Mother Nature, why you gotta be like that?

If you perform outdoor shows, eventually you’re going to find a forecast that’s less than ideal as your show date approaches.  When that happens, you can plan for it, extra layers for cold weather, waterproof covers for your equipment, etc.  Unfortunately, sometimes the forecast is wrong… really wrong, and you might not have brought what you need to compensate properly.  The show must go on, right?

This weekend I performed back to back dates at the Huron Valley Farmer’s Market and highland’s fall festival end of summer bash.  I was joined on Saturday by a local performer, Laura Belliston, swapping songs, performing some duets and accompanying one another.  Now, I knew it was going to be cold, but for Saturday, that was about the only part of the forecast that was even close. 

We were given a 10×10 pop-up shelter and power, which is standard for this venue, as we weren’t on the main stage.  It was overcast, but nothing appeared on  radar for hours yet.  With three mic’s inside the tent, I placed the speakers and subwoofer well outside the tent, got everything dialed in, had a good sound check, and just as we were ready to go, it began to drizzle.

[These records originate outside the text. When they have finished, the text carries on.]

(** *** The streaming message *)

(** When React runs the queue, the last message it had computed stays
    the last one, with its role, its streaming flag and its token
    count; and if nothing is queued afterwards it has the text received
    so far and the first sources found. *)
Lemma answer_runQueue st before m0 :
  rendered st = (before ++ [m0])%list -> role m0 = dot ->
  exists m1,
    rendered (runQueue st) = (before ++ [m1])%list /\ role m1 = dot /\
    isStreaming m1 = isStreaming m0 /\ tokenCount m1 = tokenCount m0 /\
    ((queued st = 0%nat -> text m0 = totalText st) -> text m1 = totalText st) /\
    ((queued st = 0%nat -> exists rest, found st = (sources m0 ++ rest)%list) ->
     exists rest, found st = (sources m1 ++ rest)%list).
Proof.
  intros E R. simpl. rewrite (SmoothingFacts.messages_dot st before m0 E R).
  eexists. split; [reflexivity|]. destruct (queued st); simpl; repeat split; auto.
  intros _. exists []. now rewrite app_nil_r.
Qed.

Lemma answer_consumeChunk st c before m0 :
  rendered st = (before ++ [m0])%list -> role m0 = dot ->
  exists m1,
    rendered (consumeChunk st c) = (before ++ [m1])%list /\ role m1 = dot /\
    isStreaming m1 = isStreaming m0 /\ tokenCount m1 = tokenCount m0 /\
    ((queued st = 0%nat -> text m0 = totalText st) ->
     queued (consumeChunk st c) = 0%nat -> text m1 = totalText (consumeChunk st c)) /\
    ((queued st = 0%nat -> exists rest, found st = (sources m0 ++ rest)%list) ->
     queued (consumeChunk st c) = 0%nat ->
     exists rest, found (consumeChunk st c) = (sources m1 ++ rest)%list).
Proof.
  intros E R.
  destruct (StreamFacts.addGroundingChunks_extends (groundingChunks c) (found st))
    as (added & A).
  unfold consumeChunk. destruct (flushed c).
  - destruct (answer_runQueue st before m0 E R) as (m1 & E1 & R1 & S1 & K1 & T1 & F1).
    exists m1. destruct (truthy (textOf c)); simpl in *;
      (split; [exact E1|]); repeat split; auto; try discriminate.
    intros H _. destruct (F1 H) as (rest & F). exists (rest ++ added)%list.
    now rewrite A, F, app_assoc.
  - exists m0. destruct (truthy (textOf c)); simpl;
      (split; [exact E|]); repeat split; auto; try discriminate.
    intros H Q. destruct (H Q) as (rest & F). exists (rest ++ added)%list.
    now rewrite A, F, app_assoc.
Qed.

Lemma answer_consume cs : forall st before m0,
  rendered st = (before ++ [m0])%list -> role m0 = dot ->
  exists m1,
    rendered (consume st cs) = (before ++ [m1])%list /\ role m1 = dot /\
    isStreaming m1 = isStreaming m0 /\ tokenCount m1 = tokenCount m0 /\
    ((queued st = 0%nat -> text m0 = totalText st) ->
     queued (consume st cs) = 0%nat -> text m1 = totalText (consume st cs)) /\
    ((queued st = 0%nat -> exists rest, found st = (sources m0 ++ rest)%list) ->
     queued (consume st cs) = 0%nat ->
     exists rest, found (consume st cs) = (sources m1 ++ rest)%list).
Proof.
  induction cs as [|c cs IH]; intros st before m0 E R.
  - exists m0. now repeat split.
  - destruct (answer_consumeChunk st c before m0 E R) as (m1 & E1 & R1 & S1 & K1 & T1 & F1).
    destruct (IH (consumeChunk st c) before m1 E1 R1) as (m2 & E2 & R2 & S2 & K2 & T2 & F2).
    exists m2. unfold consume in *. simpl. repeat split; auto; congruence.
Qed.

(** The answer React shows after the chunks [cs], the loop having
    been entered with the streaming message last. *)
Lemma shown_consume cs start before m :
  role m = dot ->
  let st := consume (enter start (before ++ [m])%list) cs in
  exists m',
    messages st = (before ++ [m'])%list /\ role m' = dot /\
    isStreaming m' = isStreaming m /\ tokenCount m' = tokenCount m /\
    (text m = "" -> text m' = totalText st) /\
    (sources m = [] -> exists rest, found st = (sources m' ++ rest)%list).
Proof.
  intros R st.
  destruct (answer_consume cs (enter start (before ++ [m])%list) before m eq_refl R)
    as (m1 & E1 & R1 & S1 & K1 & T1 & F1). fold st in E1, T1, F1.
  rewrite (SmoothingFacts.messages_dot st before m1 E1 R1).
  eexists. split; [reflexivity|]. destruct (queued st); simpl.
  - repeat split; auto. intros H. apply F1; [|reflexivity]. intros _. exists []. now rewrite H.
  - repeat split; auto. intros _. exists []. now rewrite app_nil_r.
Qed.

(** Chunks without text, with nothing queued: React has nothing to
    run, whenever it looks. *)
Lemma idle_consume cs : forall st,
  queued st = 0%nat -> Forall (fun c => truthy (textOf c) = false) cs ->
  rendered (consume st cs) = rendered st /\ queued (consume st cs) = 0%nat.
Proof.
  induction cs as [|c cs IH]; intros st Q H; [now split|].
  apply Forall_cons in H as [Hc H]. unfold consume in *. simpl.
  assert (S1 : rendered (consumeChunk st c) = rendered st /\
               queued (consumeChunk st c) = 0%nat).
  { unfold consumeChunk. rewrite Hc. destruct (flushed c); simpl; [|now split].
    unfold messages. rewrite Q. now split. }
  destruct S1 as [S1 Q1]. destruct (IH (consumeChunk st c) Q1 H) as [S2 Q2].
  split; congruence.
Qed.

(** Chunks without text while React does not run the queue: the
    queue and the text stay, and the sources go on growing. *)
Lemma waiting_consume cs : forall st,
  Forall (fun c => truthy (textOf c) = false) cs ->
  Forall (fun c => flushed c = false) cs ->
  rendered (consume st cs) = rendered st /\ queued (consume st cs) = queued st /\
  totalText (consume st cs) = totalText st /\
  smoothedCharDelay (consume st cs) = smoothedCharDelay st.
Proof.
  induction cs as [|c cs IH]; intros st H U; [now repeat split|].
  apply Forall_cons in H as [Hc H]. apply Forall_cons in U as [Uc U].
  unfold consume in *. simpl.
  destruct (IH (consumeChunk st c) H U) as (-> & -> & -> & ->).
  unfold consumeChunk. rewrite Hc, Uc. now repeat split.
Qed.

Lemma queued_text st c : truthy (textOf c) = true -> queued (consumeChunk st c) <> 0%nat.
Proof. intros H. unfold consumeChunk. rewrite H. simpl. discriminate. Qed.

Lemma consume_app a b st : consume st (a ++ b)%list = consume (consume st a) b.
Proof. unfold consume. apply fold_left_app. Qed.

Lemma smooth_positive dt n prev : (0 < prev)%Q -> (0 < smooth dt n prev)%Q.
Proof.
  intros H. destruct (Qlt_le_dec 1 dt) as [Hdt|Hdt];
    [|now rewrite SmoothingFacts.smooth_fast].
  destruct (Nat.eq_0_gt_0_cases n) as [->|Hn].
  - unfold smooth. now destruct (Qlt_le_dec 1 dt).
  - rewrite (SmoothingFacts.smooth_slow dt n prev Hdt Hn).
    assert (Hq : (0 < inject_Z (Z.of_nat n))%Q).
    { change 0%Q with (inject_Z 0). rewrite <- Zlt_Qlt. lia. }
    assert (Ho : (0 < dt / inject_Z (Z.of_nat n))%Q).
    { apply Qlt_shift_div_l; [exact Hq | lra]. }
    lra.
Qed.

Lemma smoothed_consumeChunk st c :
  smoothedCharDelay (consumeChunk st c) = smoothedCharDelay st \/
  smoothedCharDelay (consumeChunk st c)
  = smooth (arrival c - lastChunkTime st) (String.length (textOf c)) (smoothedCharDelay st).
Proof.
  unfold consumeChunk. destruct (SmoothingFacts.awaited_variables st c) as (_ & _ & L & D & _).
  cbv zeta in L, D. destruct (truthy (textOf c)); simpl; rewrite ?L, D; [now right | now left].
Qed.

Lemma positive_consume cs : forall st,
  (0 < smoothedCharDelay st)%Q -> (0 < smoothedCharDelay (consume st cs))%Q.
Proof.
  induction cs as [|c cs IH]; intros st H; [exact H|].
  unfold consume in *. simpl. apply IH.
  destruct (smoothed_consumeChunk st c) as [-> | ->]; [exact H | now apply smooth_positive].
Qed.

Lemma usage_consumeChunk st c :
  usageMetadataRef (consumeChunk st c)
  = match usageMetadataRef st with
    | Some u => Some u
    | None => usageMetadata c
    end.
Proof.
  unfold consumeChunk.
  destruct (flushed c), (truthy (textOf c)); simpl;
    destruct (usageMetadata c), (usageMetadataRef st); reflexivity.
Qed.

I checked the radar again, and still nothing for hours, despite standing in a drizzle that was quickly becoming rain.  We muted the channels, and moved the speakers and subsoofer back under the tent, and the wind picked up.  Now, it was blowing straight into the back.  Scrambling, I remembered a drop cloth in my van, and we cobbled together a wind block to keep the rain out, and we got to work on a new sound check.

Stuart Benbow, with guitar, porchboard and voice, with Laura Belliston on harmonies

With mic’s within a few feet of speakers, the volume levels had to come down quite a bit, but we were ready to go on, if a little later than planned.  

As the day progressed, rains came, went, and came again with no warning.  The speakers were moved in and out as we were able, but the winds changed direction often, the rain became more constant, and by the end, required everything to be piled closer to the middle of the tent, us included, and the volumes had to drop even further, but we played as much of the 10-2 scheduled time as we were able.  Even with the rain, there were people who came out to listen, to say hi, to enjoy the festivities, and show their support.  

Laura was an absolute joy to share the stage with, and helped me enjoy what could otherwise have been a miserable day.  Likely, you haven’t discovered her yet, as she is just beginning her musical journey.  With a wonderful voice, a gift for harmonies, guitar and piano, she’s going to be one to watch.

Laura singing and playing to my percussion accompaniment during a brief break in the rain.

In contrast, when I returned on Sunday, performing alone, it was cool, sunny and windy the whole day.  Next weekend is my last outdoor show of the year, and I think I’ll be bringing proper covers for everything, regardless of what the weather man says is coming.  If I’m ready for everything short of the apocalypse, it’s bound to be a beautiful, perfect day.